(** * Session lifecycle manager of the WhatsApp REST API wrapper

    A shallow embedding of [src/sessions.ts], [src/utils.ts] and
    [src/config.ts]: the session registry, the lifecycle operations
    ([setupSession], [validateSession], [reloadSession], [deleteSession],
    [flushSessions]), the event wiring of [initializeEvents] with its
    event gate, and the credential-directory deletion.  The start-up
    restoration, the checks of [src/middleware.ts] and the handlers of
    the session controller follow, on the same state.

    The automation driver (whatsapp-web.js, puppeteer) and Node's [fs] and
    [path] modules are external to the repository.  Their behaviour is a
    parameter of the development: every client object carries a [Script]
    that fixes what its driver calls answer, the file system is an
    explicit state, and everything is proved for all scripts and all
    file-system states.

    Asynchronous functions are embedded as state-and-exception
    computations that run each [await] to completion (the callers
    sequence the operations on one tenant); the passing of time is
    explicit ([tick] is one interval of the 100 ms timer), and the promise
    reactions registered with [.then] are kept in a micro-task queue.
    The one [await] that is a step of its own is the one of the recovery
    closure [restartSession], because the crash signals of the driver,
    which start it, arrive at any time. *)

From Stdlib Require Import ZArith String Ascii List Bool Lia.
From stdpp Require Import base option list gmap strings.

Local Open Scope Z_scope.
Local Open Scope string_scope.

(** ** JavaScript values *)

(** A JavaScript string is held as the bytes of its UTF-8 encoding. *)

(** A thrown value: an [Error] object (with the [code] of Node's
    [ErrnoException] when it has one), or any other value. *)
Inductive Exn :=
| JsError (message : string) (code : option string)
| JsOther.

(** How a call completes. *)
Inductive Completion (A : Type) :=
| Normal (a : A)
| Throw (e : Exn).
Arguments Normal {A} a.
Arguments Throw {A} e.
==
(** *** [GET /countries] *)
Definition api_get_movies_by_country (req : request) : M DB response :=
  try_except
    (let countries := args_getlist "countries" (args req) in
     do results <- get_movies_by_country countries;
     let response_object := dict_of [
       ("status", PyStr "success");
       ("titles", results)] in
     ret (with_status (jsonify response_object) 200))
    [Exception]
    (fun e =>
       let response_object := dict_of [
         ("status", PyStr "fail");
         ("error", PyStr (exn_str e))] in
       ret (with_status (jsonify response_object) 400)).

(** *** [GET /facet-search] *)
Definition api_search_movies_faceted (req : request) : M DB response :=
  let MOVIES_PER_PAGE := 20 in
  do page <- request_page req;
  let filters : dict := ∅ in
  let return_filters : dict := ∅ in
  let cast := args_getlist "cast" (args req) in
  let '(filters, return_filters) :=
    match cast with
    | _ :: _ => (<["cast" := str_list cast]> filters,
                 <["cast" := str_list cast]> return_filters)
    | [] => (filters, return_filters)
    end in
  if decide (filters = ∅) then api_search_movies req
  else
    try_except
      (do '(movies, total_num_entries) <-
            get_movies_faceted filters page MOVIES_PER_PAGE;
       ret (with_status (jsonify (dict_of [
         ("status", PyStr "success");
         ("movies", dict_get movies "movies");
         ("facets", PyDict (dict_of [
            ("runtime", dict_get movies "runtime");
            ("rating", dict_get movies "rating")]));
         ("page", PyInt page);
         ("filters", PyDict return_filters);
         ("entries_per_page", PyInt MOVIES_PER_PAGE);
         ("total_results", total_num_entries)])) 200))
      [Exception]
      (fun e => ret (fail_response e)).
--
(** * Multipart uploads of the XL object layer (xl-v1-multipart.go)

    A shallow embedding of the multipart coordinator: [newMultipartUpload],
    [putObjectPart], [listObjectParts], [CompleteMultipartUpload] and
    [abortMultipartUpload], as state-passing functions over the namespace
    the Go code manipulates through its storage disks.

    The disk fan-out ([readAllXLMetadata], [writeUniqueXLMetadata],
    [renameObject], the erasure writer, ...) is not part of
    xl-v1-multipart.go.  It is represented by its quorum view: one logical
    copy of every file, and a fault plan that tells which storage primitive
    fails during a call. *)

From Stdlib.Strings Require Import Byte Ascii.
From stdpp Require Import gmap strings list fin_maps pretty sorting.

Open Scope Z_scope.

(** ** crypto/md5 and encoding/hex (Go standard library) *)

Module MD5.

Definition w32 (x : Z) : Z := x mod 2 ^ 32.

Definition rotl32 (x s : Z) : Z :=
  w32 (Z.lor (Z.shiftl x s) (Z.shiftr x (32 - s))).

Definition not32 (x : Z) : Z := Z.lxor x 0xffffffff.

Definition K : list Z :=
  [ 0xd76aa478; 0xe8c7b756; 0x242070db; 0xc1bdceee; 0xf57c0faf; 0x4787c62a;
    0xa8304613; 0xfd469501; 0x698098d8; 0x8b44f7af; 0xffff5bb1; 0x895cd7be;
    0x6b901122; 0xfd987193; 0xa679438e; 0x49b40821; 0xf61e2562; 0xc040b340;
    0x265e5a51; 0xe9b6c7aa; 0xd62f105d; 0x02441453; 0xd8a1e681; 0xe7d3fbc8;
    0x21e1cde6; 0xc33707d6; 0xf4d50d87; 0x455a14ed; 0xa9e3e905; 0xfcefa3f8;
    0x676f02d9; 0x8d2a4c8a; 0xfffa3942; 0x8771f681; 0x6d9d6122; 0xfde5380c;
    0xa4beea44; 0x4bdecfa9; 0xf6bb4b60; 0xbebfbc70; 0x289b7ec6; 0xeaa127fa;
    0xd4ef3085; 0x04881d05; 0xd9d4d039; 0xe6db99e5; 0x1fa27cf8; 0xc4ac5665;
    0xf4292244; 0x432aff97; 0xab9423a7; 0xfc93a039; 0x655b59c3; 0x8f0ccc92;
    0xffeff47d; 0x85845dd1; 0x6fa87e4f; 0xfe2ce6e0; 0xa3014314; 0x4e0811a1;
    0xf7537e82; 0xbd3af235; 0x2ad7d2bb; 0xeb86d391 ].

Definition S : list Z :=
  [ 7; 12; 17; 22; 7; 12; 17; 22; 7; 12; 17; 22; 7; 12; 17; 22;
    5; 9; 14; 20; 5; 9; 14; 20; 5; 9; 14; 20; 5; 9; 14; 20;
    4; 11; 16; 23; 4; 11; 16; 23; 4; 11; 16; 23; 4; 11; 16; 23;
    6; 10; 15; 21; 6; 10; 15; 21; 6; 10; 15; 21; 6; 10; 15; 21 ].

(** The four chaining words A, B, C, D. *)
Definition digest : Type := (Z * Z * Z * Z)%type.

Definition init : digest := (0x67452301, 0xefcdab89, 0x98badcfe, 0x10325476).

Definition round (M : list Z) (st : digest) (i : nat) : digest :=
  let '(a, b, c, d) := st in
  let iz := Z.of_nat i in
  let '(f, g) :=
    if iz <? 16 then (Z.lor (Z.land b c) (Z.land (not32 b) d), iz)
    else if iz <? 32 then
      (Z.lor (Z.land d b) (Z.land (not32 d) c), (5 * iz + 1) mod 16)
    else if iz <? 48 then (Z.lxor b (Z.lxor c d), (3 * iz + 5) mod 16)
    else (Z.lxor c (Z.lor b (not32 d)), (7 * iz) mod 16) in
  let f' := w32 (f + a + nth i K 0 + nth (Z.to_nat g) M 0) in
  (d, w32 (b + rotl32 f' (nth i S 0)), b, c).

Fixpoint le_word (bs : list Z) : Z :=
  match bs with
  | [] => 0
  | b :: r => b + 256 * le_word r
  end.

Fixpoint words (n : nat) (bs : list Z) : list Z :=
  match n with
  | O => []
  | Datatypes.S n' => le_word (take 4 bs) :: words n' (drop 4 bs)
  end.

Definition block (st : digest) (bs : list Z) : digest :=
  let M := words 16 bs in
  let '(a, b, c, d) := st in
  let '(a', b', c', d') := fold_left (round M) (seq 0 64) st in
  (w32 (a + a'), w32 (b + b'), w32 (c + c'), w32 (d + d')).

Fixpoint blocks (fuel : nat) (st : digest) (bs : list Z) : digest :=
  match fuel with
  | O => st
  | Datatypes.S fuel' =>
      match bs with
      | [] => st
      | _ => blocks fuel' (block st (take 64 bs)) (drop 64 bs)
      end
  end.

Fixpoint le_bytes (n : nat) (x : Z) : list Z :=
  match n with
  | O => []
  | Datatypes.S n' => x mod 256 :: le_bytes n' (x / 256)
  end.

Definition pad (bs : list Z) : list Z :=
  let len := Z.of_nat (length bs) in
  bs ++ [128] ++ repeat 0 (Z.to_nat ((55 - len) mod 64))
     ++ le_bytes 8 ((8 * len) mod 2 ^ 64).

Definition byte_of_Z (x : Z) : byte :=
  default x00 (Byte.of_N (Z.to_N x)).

● **WHAT YOU NEED TO DO**
Above are the records; repeat exactly the lines from the one holding "(** * Session" down to the one holding "From stdpp Require Import base", end lines included.

● **EXERCISE ANSWER**
(** * Session lifecycle manager of the WhatsApp REST API wrapper

    A shallow embedding of [src/sessions.ts], [src/utils.ts] and
    [src/config.ts]: the session registry, the lifecycle operations
    ([setupSession], [validateSession], [reloadSession], [deleteSession],
    [flushSessions]), the event wiring of [initializeEvents] with its
    event gate, and the credential-directory deletion.  The start-up
    restoration, the checks of [src/middleware.ts] and the handlers of
    the session controller follow, on the same state.

    The automation driver (whatsapp-web.js, puppeteer) and Node's [fs] and
    [path] modules are external to the repository.  Their behaviour is a
    parameter of the development: every client object carries a [Script]
    that fixes what its driver calls answer, the file system is an
    explicit state, and everything is proved for all scripts and all
    file-system states.

    Asynchronous functions are embedded as state-and-exception
    computations that run each [await] to completion (the callers
    sequence the operations on one tenant); the passing of time is
    explicit ([tick] is one interval of the 100 ms timer), and the promise
    reactions registered with [.then] are kept in a micro-task queue.
    The one [await] that is a step of its own is the one of the recovery
    closure [restartSession], because the crash signals of the driver,
    which start it, arrive at any time. *)

From Stdlib Require Import ZArith String Ascii List Bool Lia.
From stdpp Require Import base option list gmap strings.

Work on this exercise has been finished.